(* ===== verification/GoFloat.v ===== *)
(** * Finite [float64] values

    The floating-point behaviour that [encoding/json] and [fmt] give to JSON
    numbers: correctly rounded conversion of a decimal literal (round to
    nearest, ties to even, subnormals included), conversion to and from
    [int64], and the verb [%g]. A literal beyond the range of [float64] has no
    value, and JSON has no infinities or NaN, so all values here are finite. *)
From Stdlib Require Import Ascii ZArith.
From stdpp Require Import prelude gmap strings.
From S2P Require Import Prelude GoStrings GoText.

Local Open Scope Z_scope.

(** The number [(-1)^fneg * fm * 2^fe]. *)
Record float64 := F64 { fneg : bool; fm : N; fe : Z }.

(** ** Rounding *)

(** [num / den] rounded to the nearest integer, ties to even. *)
Definition round_half_even (num den : Z) : Z :=
  let r := num / den in
  let rem := num mod den in
  if (den <? 2 * rem) || ((2 * rem =? den) && Z.odd r) then r + 1 else r.

(** [p/q * 2^-e] as a fraction. *)
Definition scale2 (p q e : Z) : Z * Z :=
  if 0 <=? e then (p, q * 2 ^ e) else (p * 2 ^ (- e), q).

(** The floor of the binary logarithm of [p/q], for positive [p] and [q]. *)
Definition flog2 (p q : Z) : Z :=
  let k := Z.log2 p - Z.log2 q in
  let '(n, d) := scale2 p q k in
  if d <=? n then k else k - 1.

(** The nearest [float64] magnitude to [p/q]: 53 bits of precision, exponents
    from -1074 up; [None] when it is 2^1024 or more. *)
Definition round_mag (p q : Z) : option (Z * Z) :=
  if p =? 0 then Some (0, 0)
  else
    let e := Z.max (flog2 p q - 52) (-1074) in
    let '(n, d) := scale2 p q e in
    let m := round_half_even n d in
    if (0 <? m) && (1024 <=? e + Z.log2 m) then None else Some (m, e).

Definition float_of_frac (neg : bool) (p q : Z) : option float64 :=
  '(m, e) ← round_mag p q; Some (F64 neg (Z.to_N m) e).

(** [float64(z)] for an integer. *)
Definition float_of_int (z : Z) : option float64 := float_of_frac (z <? 0) (Z.abs z) 1.

(** The magnitude as a fraction. *)
Definition mag (x : float64) : Z * Z := scale2 (Z.of_N (fm x)) 1 (- fe x).

(** [x == y]. *)
Definition float_eqb (x y : float64) : bool :=
  let '(p, q) := mag x in
  let '(p', q') := mag y in
  let sp := if fneg x then - p else p in
  let sp' := if fneg y then - p' else p' in
  sp * q' =? sp' * q.

Definition float_is_zero (x : float64) : bool := (fm x =? 0)%N.

(** [int64(x)]: truncation; out of range the amd64 conversion gives the
    minimum. *)
Definition int64_of_float (x : float64) : Z :=
  let '(p, q) := mag x in
  let z := if fneg x then - (p / q) else p / q in
  if (minInt64 <=? z) && (z <=? maxInt64) then z else minInt64.

(** ** Decimal literals *)

(** The value of a run of digits. *)
Definition digits_Z (l : list ascii) : Z := default 0 (digits_val l 0).

Fixpoint take_digits (l : list ascii) : list ascii * list ascii :=
  match l with
  | a :: l' => if in_range 48 57 a then let '(d, r) := take_digits l' in (a :: d, r) else ([], l)
  | [] => ([], [])
  end.

(** The sign, the digits and the decimal exponent of a JSON number literal. *)
Definition lit_parts (l : list ascii) : bool * list ascii * Z :=
  let '(neg, l) := match l with
    | a :: l' => if decide (a = "-"%char) then (true, l') else (false, l)
    | [] => (false, []) end in
  let '(ip, l) := take_digits l in
  let '(fp, l) := match l with
    | a :: l' => if decide (a = "."%char) then take_digits l' else ([], l)
    | [] => ([], []) end in
  let ex := match l with
    | _ :: a :: l' =>
        if decide (a = "-"%char) then - digits_Z l'
        else if decide (a = "+"%char) then digits_Z l' else digits_Z (a :: l')
    | _ => 0 end in
  (neg, ip ++ fp, ex - Z.of_nat (length fp)).

(** [strconv.ParseFloat(lit, 64)]; [None] is the range error. *)
Definition ParseFloat (lit : string) : option float64 :=
  let '(neg, ds, ex) := lit_parts (to_l lit) in
  let m := digits_Z ds in
  if 0 <=? ex then float_of_frac neg (m * 10 ^ ex) 1 else float_of_frac neg m (10 ^ (- ex)).

(** ** The verb [%g] *)

(** The decimal point position [dp] with [10^(dp-1) <= p/q < 10^dp]; the fuel
    is a bound on the number of digits. *)
Fixpoint dp_up (fuel : nat) (p q dp : Z) : Z :=
  match fuel with
  | O => dp
  | S f => if p <? q then dp else dp_up f p (q * 10) (dp + 1)
  end.
Fixpoint dp_down (fuel : nat) (p q dp : Z) : Z :=
  match fuel with
  | O => dp
  | S f => if q <=? p * 10 then dp else dp_down f (p * 10) q (dp - 1)
  end.
Definition dec_point (p q : Z) : Z :=
  if p <? q then dp_down (S (Z.to_nat (Z.log2 q))) p q 0 else dp_up (S (Z.to_nat (Z.log2 p))) p q 0.

(** [p/q * 10^k] as a fraction. *)
Definition scale10 (p q k : Z) : Z * Z :=
  if 0 <=? k then (p * 10 ^ k, q) else (p, q * 10 ^ (- k)).

(** The first number of digits, from [n] up, whose rounding reads back as [x]:
    the digits, and the decimal exponent of the last one. *)
Fixpoint shortest (fuel : nat) (n : Z) (x : float64) : Z * Z :=
  let '(p, q) := mag x in
  let k := n - dec_point p q in
  let '(a, b) := scale10 p q k in
  let d := round_half_even a b in
  match fuel with
  | O => (d, - k)
  | S f =>
      let '(p', q') := scale10 d 1 (- k) in
      match float_of_frac (fneg x) p' q' with
      | Some y => if float_eqb x y then (d, - k) else shortest f (n + 1) x
      | None => shortest f (n + 1) x
      end
  end.

(** Drops the trailing zeros of a digit list. *)
Definition strip_zeros (l : list ascii) : list ascii :=
  reverse (trim_front (λ a, bool_decide (a = "0"%char)) (λ _ _, false) (λ _ _ _, false) (reverse l)).

Definition two_digits (z : Z) : list ascii :=
  if z <? 10 then "0"%char :: dec_nat z else dec_nat z.

(** The significant digits of a nonzero value, and the position of the point
    relative to the first of them. *)
Definition digits_point (x : float64) : list ascii * Z :=
  let '(d, ex) := shortest 16 1 x in
  let all := dec_nat d in
  (strip_zeros all, Z.of_nat (length all) + ex).

(** The formats [f] and [e] of the digits; [expo] writes the exponent. *)
Definition fixed_text (ds : list ascii) (dp : Z) : list ascii :=
  if dp <=? 0 then ["0"; "."]%char ++ replicate (Z.to_nat (- dp)) "0"%char ++ ds
  else
    let n := Z.to_nat dp in
    take n ds ++ replicate (n - length ds) "0"%char ++
    (if (n <? length ds)%nat then "."%char :: drop n ds else []).
Definition exp_text (expo : Z → list ascii) (ds : list ascii) (e : Z) : list ascii :=
  take 1 ds ++ (if (1 <? length ds)%nat then "."%char :: drop 1 ds else []) ++
  ["e"]%char ++ (if e <? 0 then ["-"]%char else ["+"]%char) ++ expo (Z.abs e).

Definition sign_text (x : float64) : list ascii := if fneg x then ["-"]%char else [].

Definition format_g (x : float64) : string :=
  of_l (sign_text x ++
    if float_is_zero x then ["0"]%char
    else
      let '(ds, dp) := digits_point x in
      let e := dp - 1 in
      if (e <? -4) || (6 <=? e) then exp_text two_digits ds e else fixed_text ds dp).

(** ** Lemmas *)

Lemma round_half_even_exact num den :
  0 < den → (den | num) → round_half_even num den = num / den.
Proof.
  intros Hd Hdiv. unfold round_half_even.
  apply Z.mod_divide in Hdiv; [|lia]. rewrite Hdiv.
  rewrite (proj2 (orb_false_iff _ _)); [done|]. split; [lia|].
  rewrite (proj2 (andb_false_iff _ _)); [done|]. left. lia.
Qed.

Lemma flog2_int p : 0 < p → flog2 p 1 = Z.log2 p.
Proof.
  intros Hp. unfold flog2. change (Z.log2 1) with 0. rewrite Z.sub_0_r.
  unfold scale2. pose proof (Z.log2_nonneg p) as Hn. pose proof (Z.log2_spec p Hp) as [Hl _].
  rewrite (proj2 (Z.leb_le 0 (Z.log2 p)) Hn). rewrite Z.mul_1_l.
  by rewrite (proj2 (Z.leb_le _ _) Hl).
Qed.

(** Integers up to 2^53 are represented exactly. *)
Lemma round_mag_int p :
  0 < p ≤ 2 ^ 53 → ∃ m e, round_mag p 1 = Some (m, e) ∧
    ((0 ≤ e ∧ m * 2 ^ e = p) ∨ (e < 0 ∧ m = p * 2 ^ (- e))).
Proof.
  intros Hp. unfold round_mag. rewrite (proj2 (Z.eqb_neq p 0)) by lia.
  rewrite flog2_int by lia. pose proof (Z.log2_nonneg p) as Hn.
  assert (Z.log2 p ≤ 53) as Hl. { rewrite <- (Z.log2_pow2 53) by lia. apply Z.log2_le_mono. lia. }
  rewrite Z.max_l by lia. unfold scale2.
  destruct (Z.leb_spec 0 (Z.log2 p - 52)) as [He|He].
  - assert (p ≠ 2 ^ 53 → Z.log2 p = 52 ∨ p = 2 ^ 53) as Hcase.
    { intros Hne. left. assert (Z.log2 p < 53) by (apply Z.log2_lt_pow2; lia). lia. }
    assert (∃ k, p = k * 2 ^ (Z.log2 p - 52) ∧ 0 < k < 2 ^ 53) as (k & Hk & Hkr).
    { destruct (decide (p = 2 ^ 53)) as [->|Hne].
      - exists (2 ^ 52). rewrite Z.log2_pow2 by lia. split; [reflexivity|lia].
      - destruct (Hcase Hne) as [-> | ?]; [|done]. exists p. split; [|lia].
        change (2 ^ (52 - 52)) with 1. lia. }
    remember (Z.log2 p - 52) as e eqn:Ee.
    rewrite Z.mul_1_l. rewrite round_half_even_exact; [|lia|by exists k].
    assert (p / 2 ^ e = k) as -> by (rewrite Hk; apply Z.div_mul; lia).
    assert (Z.log2 k < 53) by (apply Z.log2_lt_pow2; lia).
    rewrite (proj2 (andb_false_iff _ _)) by (right; lia).
    eexists _, _. split; [reflexivity|]. left. by split.
  - rewrite round_half_even_exact; [|lia|apply Z.divide_1_l].
    rewrite Z.div_1_r.
    assert (Z.log2 (p * 2 ^ (- (Z.log2 p - 52))) = - (Z.log2 p - 52) + Z.log2 p) as ->
      by (apply Z.log2_mul_pow2; lia).
    rewrite (proj2 (andb_false_iff _ _)) by (right; lia).
    eexists _, _. split; [reflexivity|]. right. split; [lia|done].
Qed.

(** [float64] conversion and back is the identity on integers up to 2^53. *)
Lemma int_float_int z :
  0 < z ≤ 2 ^ 53 →
  ∃ x, float_of_int z = Some x ∧ float_is_zero x = false ∧ int64_of_float x = z ∧
       float_eqb x x = true.
Proof.
  intros Hz. unfold float_of_int, float_of_frac.
  rewrite (proj2 (Z.ltb_ge z 0)), Z.abs_eq by lia.
  destruct (round_mag_int z Hz) as (m & e & Hr & Hme). rewrite Hr. simpl.
  assert (0 < m) as Hm0.
  { destruct Hme as [[He Hm]|[He ->]]; [|assert (0 < 2 ^ (- e)) by (apply Z.pow_pos_nonneg; lia); nia].
    assert (0 < 2 ^ e) by (apply Z.pow_pos_nonneg; lia). nia. }
  eexists. split; [reflexivity|]. unfold float_is_zero, int64_of_float, float_eqb, mag, scale2. simpl.
  rewrite Z2N.id by lia. split; [apply N.eqb_neq; lia|].
  destruct Hme as [[He Hm]|[He Hm]].
  - destruct (decide (e = 0)) as [->|Hne].
    + simpl. rewrite Z.pow_0_r in Hm |- *. rewrite !Z.mul_1_r in *. subst m.
      rewrite Z.div_1_r. unfold minInt64, maxInt64. split; [|lia]. case_match; lia.
    + rewrite (proj2 (Z.leb_gt 0 (- e))) by lia. rewrite Z.opp_involutive, Hm, Z.div_1_r.
      unfold minInt64, maxInt64. split; [|lia]. case_match; lia.
  - rewrite (proj2 (Z.leb_le 0 (- e))) by lia. rewrite Z.mul_1_l. subst m.
    rewrite Z.div_mul by (apply Z.pow_nonzero; lia).
    unfold minInt64, maxInt64. split; [|lia]. case_match; lia.
Qed.

(** ** Examples *)

Definition show_g (lit : string) : string := default "range" (format_g <$> ParseFloat lit).

Example format_g_examples :
  show_g "0.1" = "0.1" ∧ show_g "1.5" = "1.5" ∧ show_g "-123456.75" = "-123456.75" ∧
  show_g "1e21" = "1e+21" ∧ show_g "1234567.5" = "1.2345675e+06" ∧
  show_g "0.00001234" = "1.234e-05" ∧ show_g "1e400" = "range" ∧
  show_g "5e-324" = "5e-324" ∧ show_g "9007199254740993" = "9.007199254740992e+15".
Proof. vm_compute. repeat split. Qed.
------------------------------
What to work on
Output all lines from the beginning of the data up to the line holding "(** [float64(z)] for an integer. *)", that line included, exactly as written.

Response box
(* ===== verification/GoFloat.v ===== *)
(** * Finite [float64] values

    The floating-point behaviour that [encoding/json] and [fmt] give to JSON
    numbers: correctly rounded conversion of a decimal literal (round to
    nearest, ties to even, subnormals included), conversion to and from
    [int64], and the verb [%g]. A literal beyond the range of [float64] has no
    value, and JSON has no infinities or NaN, so all values here are finite. *)
From Stdlib Require Import Ascii ZArith.
From stdpp Require Import prelude gmap strings.
From S2P Require Import Prelude GoStrings GoText.

Local Open Scope Z_scope.

(** The number [(-1)^fneg * fm * 2^fe]. *)
Record float64 := F64 { fneg : bool; fm : N; fe : Z }.

(** ** Rounding *)

(** [num / den] rounded to the nearest integer, ties to even. *)
Definition round_half_even (num den : Z) : Z :=
  let r := num / den in
  let rem := num mod den in
  if (den <? 2 * rem) || ((2 * rem =? den) && Z.odd r) then r + 1 else r.

(** [p/q * 2^-e] as a fraction. *)
Definition scale2 (p q e : Z) : Z * Z :=
  if 0 <=? e then (p, q * 2 ^ e) else (p * 2 ^ (- e), q).

(** The floor of the binary logarithm of [p/q], for positive [p] and [q]. *)
Definition flog2 (p q : Z) : Z :=
  let k := Z.log2 p - Z.log2 q in
  let '(n, d) := scale2 p q k in
  if d <=? n then k else k - 1.

(** The nearest [float64] magnitude to [p/q]: 53 bits of precision, exponents
    from -1074 up; [None] when it is 2^1024 or more. *)
Definition round_mag (p q : Z) : option (Z * Z) :=
  if p =? 0 then Some (0, 0)
  else
    let e := Z.max (flog2 p q - 52) (-1074) in
    let '(n, d) := scale2 p q e in
    let m := round_half_even n d in
    if (0 <? m) && (1024 <=? e + Z.log2 m) then None else Some (m, e).

Definition float_of_frac (neg : bool) (p q : Z) : option float64 :=
  '(m, e) ← round_mag p q; Some (F64 neg (Z.to_N m) e).

(** [float64(z)] for an integer. *)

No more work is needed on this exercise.